The post below this one spotlights a guy who is calling bank stocks a good buy. This post might convince you to never buy a single share of a bank ever again.
We are going to be dealing with a couple acronyms so let’s get them out of the way upfront. The first is IASB which stands for the International Accounting Standards Board. The second is FASB which stands for the Financial Accounting Standards Board. Both are independent agencies (supposedly) that set accounting standards. The IASB sets the standards for European companies and for a good part of the rest of the world as well. The FASB sets the standards for U.S. companies. Now to the issue.
It seems in October, pretty much under the radar, the IASB amended a rule that allowed European banks to turn losses into profits. What they did in essence was to allow banks operating under their standards to pick among their problem assets and claim that some of them had been on a different set of books when the financial crisis hit.
The results were dramatic. Deutsche Bankshifted $32 billion of troubled assets, turning a $970 million quarterly pretax loss into $120 million profit. And the securities markets were fooled, bidding Deutsche Bank’s shares up nearly 19 percent on Oct. 30, the day it made the startling announcement that it had turned an unexpected profit.
Now before you get too steamed, it’s important to note that they IASB was reacting to a change that the FASB made to its rules around the same time. The FASB told U.S. banks that they could use models instead of actual markets to mark their loans and securities to market in certain situations. Also, FASB rules allow banks in some cases to reclassify loans as essentially being held to maturity in which case they are valued at historical cost not market. The Europeans didn’t like this at all and felt it gave the U.S. banks a leg up.

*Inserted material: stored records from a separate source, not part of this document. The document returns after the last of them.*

(** * ECFS core-file reconstruction: a shallow embedding of [core_accessors.c]

    The C file works on memory-mapped ELF images through struct pointers
    ([ElfW(Ehdr)], [ElfW(Phdr)], [ElfW(Shdr)], [ElfW(Nhdr)], [ElfW(Sym)]).
    An image is modelled as the list of its bytes; a struct field access
    [p->f] is a little-endian load at the field's offset and an assignment
    [p->f = v] a store at that offset, so that what the code later writes
    out of the mapping carries every update made through a struct pointer.
    The layout is the 64-bit one ([__ELF_NATIVE_CLASS == 64], LP64:
    [sizeof(long) = 8]).

    Part I holds the model, one module per group of C functions; Part II
    holds the properties. *)

From Stdlib Require Import ZArith List Lia Bool String Ascii.
From coqutil Require Import Byte Word.LittleEndianList Datatypes.RecordSetters.
From stdpp Require Import base list gmap.
Import ListNotations.
Import DoubleBraceUpdate.
Local Open Scope Z_scope.

(** * Part I: the model *)

(** ** Byte images *)

Module Mem.

Definition image := list byte.

(** [st.st_size] of a file, or the length of a mapping. *)
Definition size (m : image) : Z := Z.of_nat (length m).

(** Bytes [off, off+n) of an image, as far as they exist. *)
Definition slice (m : image) (off n : Z) : list byte :=
  firstn (Z.to_nat n) (skipn (Z.to_nat off) m).

(** Unsigned little-endian load of [w] bytes at [off].  Bytes past the end
    of the image read as zero (in C such an access is undefined). *)
Definition load (w : nat) (m : image) (off : Z) : Z :=
  le_combine (slice m off (Z.of_nat w)).

(** Little-endian store of the low [w] bytes of [v] at [off].  A store that
    does not lie inside the image leaves it unchanged (in C: undefined). *)
Definition store (w : nat) (m : image) (off v : Z) : image :=
  if (0 <=? off) && (off + Z.of_nat w <=? size m)
  then firstn (Z.to_nat off) m ++ le_split w v ++ skipn (Z.to_nat off + w) m
  else m.

(** The C string starting at the head of a byte list: the bytes before the
    first NUL. *)
Fixpoint cstring (l : list byte) : list byte :=
  match l with
  | [] => []
  | b :: l' => if Byte.eqb b Byte.x00 then [] else b :: cstring l'
  end.

(** [(char * )&m[off]] read as a C string. *)
Definition cstring_at (m : image) (off : Z) : list byte :=
  cstring (skipn (Z.to_nat off) m).

(** A string literal as bytes. *)
Definition bytes_of_string (s : string) : list byte :=
  List.map byte_of_ascii (list_ascii_of_string s).

#[global] Instance byte_eq_dec : EqDecision byte := Byte.byte_eq_dec.

(** [!strcmp(a, lit)] on NUL-terminated strings. *)
Definition streq (a b : list byte) : bool :=
  bool_decide (a = b).

Definition wrap64 (z : Z) : Z := z mod 2 ^ 64.
Definition wrap32 (z : Z) : Z := z mod 2 ^ 32.

(** Conversion of an unsigned 64-bit value to [int] (two's complement
    truncation). *)
Definition to_int (z : Z) : Z :=
  let r := z mod 2 ^ 32 in if r <? 2 ^ 31 then r else r - 2 ^ 32.

End Mem.

(** ** ELF layout (from <elf.h>, 64-bit class) *)

Module Elf.
Import Mem.

(** A struct field: offset inside the struct and width in bytes. *)
Record field := Field { f_off : Z; f_width : nat }.

Definition get (m : image) (base : Z) (f : field) : Z :=
  load (f_width f) m (base + f_off f).
Definition set (m : image) (base : Z) (f : field) (v : Z) : image :=
  store (f_width f) m (base + f_off f) v.

(** Elf64_Ehdr *)
Definition e_type := Field 16 2.
Definition e_entry := Field 24 8.
Definition e_phoff := Field 32 8.
Definition e_shoff := Field 40 8.
Definition e_phnum := Field 56 2.
Definition e_shentsize := Field 58 2.
Definition e_shnum := Field 60 2.
Definition e_shstrndx := Field 62 2.
Definition sizeof_Ehdr := 64.

(** Elf64_Phdr *)
Definition p_type := Field 0 4.
Definition p_flags := Field 4 4.
Definition p_offset := Field 8 8.
Definition p_vaddr := Field 16 8.
Definition p_paddr := Field 24 8.
Definition p_filesz := Field 32 8.
Definition p_memsz := Field 40 8.
Definition p_align := Field 48 8.
Definition sizeof_Phdr := 56.

(** Elf64_Shdr *)
Definition sh_name := Field 0 4.
Definition sh_type := Field 4 4.
Definition sh_flags := Field 8 8.
Definition sh_addr := Field 16 8.
Definition sh_offset := Field 24 8.
Definition sh_size := Field 32 8.
Definition sh_link := Field 40 4.
Definition sh_info := Field 44 4.
Definition sh_addralign := Field 48 8.
Definition sh_entsize := Field 56 8.
Definition sizeof_Shdr := 64.

Definition st_size := Field 16 8.
Definition sizeof_Sym := 24.

(** Elf64_Nhdr *)
Definition n_namesz := Field 0 4.
Definition n_descsz := Field 4 4.
Definition n_type := Field 8 4.
Definition sizeof_Nhdr := 12.

Definition sizeof_long := 8.
Definition sizeof_Addr := 8.

(** [&phdr[i]] and [&shdr[i]] for a table that starts at [tab]. *)
Definition phdr_at (tab i : Z) : Z := tab + sizeof_Phdr * i.
Definition shdr_at (tab i : Z) : Z := tab + sizeof_Shdr * i.

Definition ET_DYN := 3.
Definition ET_CORE := 4.
Definition PT_LOAD := 1.
Definition PT_DYNAMIC := 2.
Definition PT_INTERP := 3.
Definition PT_NOTE := 4.
Definition PT_GNU_EH_FRAME := 0x6474e550.
Definition PF_X := 1.
Definition PF_W := 2.
Definition PF_R := 4.
Definition ET_NONE := 0.
Definition SHT_NULL := 0.
Definition SHT_PROGBITS := 1.
Definition SHT_SYMTAB := 2.
Definition SHT_STRTAB := 3.
Definition SHT_RELA := 4.
Definition SHT_DYNAMIC := 6.
Definition SHT_NOTE := 7.
Definition SHT_SHLIB := 10.
Definition SHT_DYNSYM := 11.
Definition SHT_GNU_HASH := 0x6ffffff6.
Definition SHF_WRITE := 1.
Definition SHF_ALLOC := 2.
Definition SHF_EXECINSTR := 4.
Definition sizeof_Rela := 24.
Definition SHN_UNDEF := 0.
Definition STB_GLOBAL := 1.
Definition STT_FUNC := 2.
Definition NT_PRSTATUS := 1.
Definition NT_FPREGSET := 2.
Definition NT_PRPSINFO := 3.
Definition NT_AUXV := 6.
Definition NT_SIGINFO := 0x53494749.
Definition NT_FILE := 0x46494c45.

End Elf.

(** ** What the headers outside this file define

    [core_accessors.c] takes struct sizes from the system headers and
    constants and macros from [ecfs.h]; neither is part of the file.  They
    are the fields of [Headers], and every definition below is parametric
    in them. *)

Class Headers := {
  (** <sys/procfs.h>, <signal.h> *)
  sizeof_elf_prstatus : Z;
  sizeof_elf_prpsinfo : Z;
  sizeof_siginfo_t : Z;
  sizeof_elf_fpregset_t : Z;
  (** ecfs.h: where the descriptor of the note at offset [notes] starts *)
  ELFNOTE_DESC : Mem.image -> Z -> Z;
  (** ecfs.h: personality bits *)
  ELF_STATIC : Z;
  ELF_PIE : Z;
  ELF_HEURISTICS : Z;
  ELF_STRIPPED_SHDRS : Z;
  (** ecfs.h: protocol tags of [fd_info_t.net] *)
  NET_TCP : Z;
  NET_UDP : Z
}.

Now here is where the controversy comes in. It seems that the European Commission told the “independent” IASB to amend its rules. Now if you aren’t shocked by this, the accounting industry is certainly professing to be.
The change has had dramatic consequences within the cloistered world of accounting, shattering the credibility of the IASB — the very body whose rules have been adopted by 113 countries and is supposed to become the global standard-setter, including for the United States, within a few years.
Sir David Tweedie, chairman of the IASB, acknowledged that the body needs more protection from political manipulation before it can claim that it has become the global gold standard.
Tweedie said he nearly resigned over the rule change demanded by European politicians. “I was so frustrated by the whole thing,” he said. “All the time when we are trying to build a global accounting system, and we are pretty close to it, and then suddenly out of left field this thing appears. It’s just absolutely exasperating.”
U.S. standards have been set by the Financial Accounting Standards Boardsince 1973. “Right now, there is no credibility,” said Robert Denham, chairman of the Financial Accounting Foundation, which oversees the FASB. “If we are going to have global accounting standards, my view is that is not going to work if the IASB is going to be jerked around by the European Commission. That is the very real risk that is posed by the EC coercion and the IASB’s response.”
I don’t suppose in the larger scheme of things that this is all that important. It’s been obvious for some time that bank financial statements are being pretty much manipulated to deliver whatever message might be necessary. Neither you or I have to put ourselves at risk by buying bank shares but that still leaves Ben Bernanke and his central banking brothers who have poured a ton of money into the sector and may not yet be done. Let’s hope that they have a set of books locked away in a vault somewhere that really does tell them what these institutions are worth.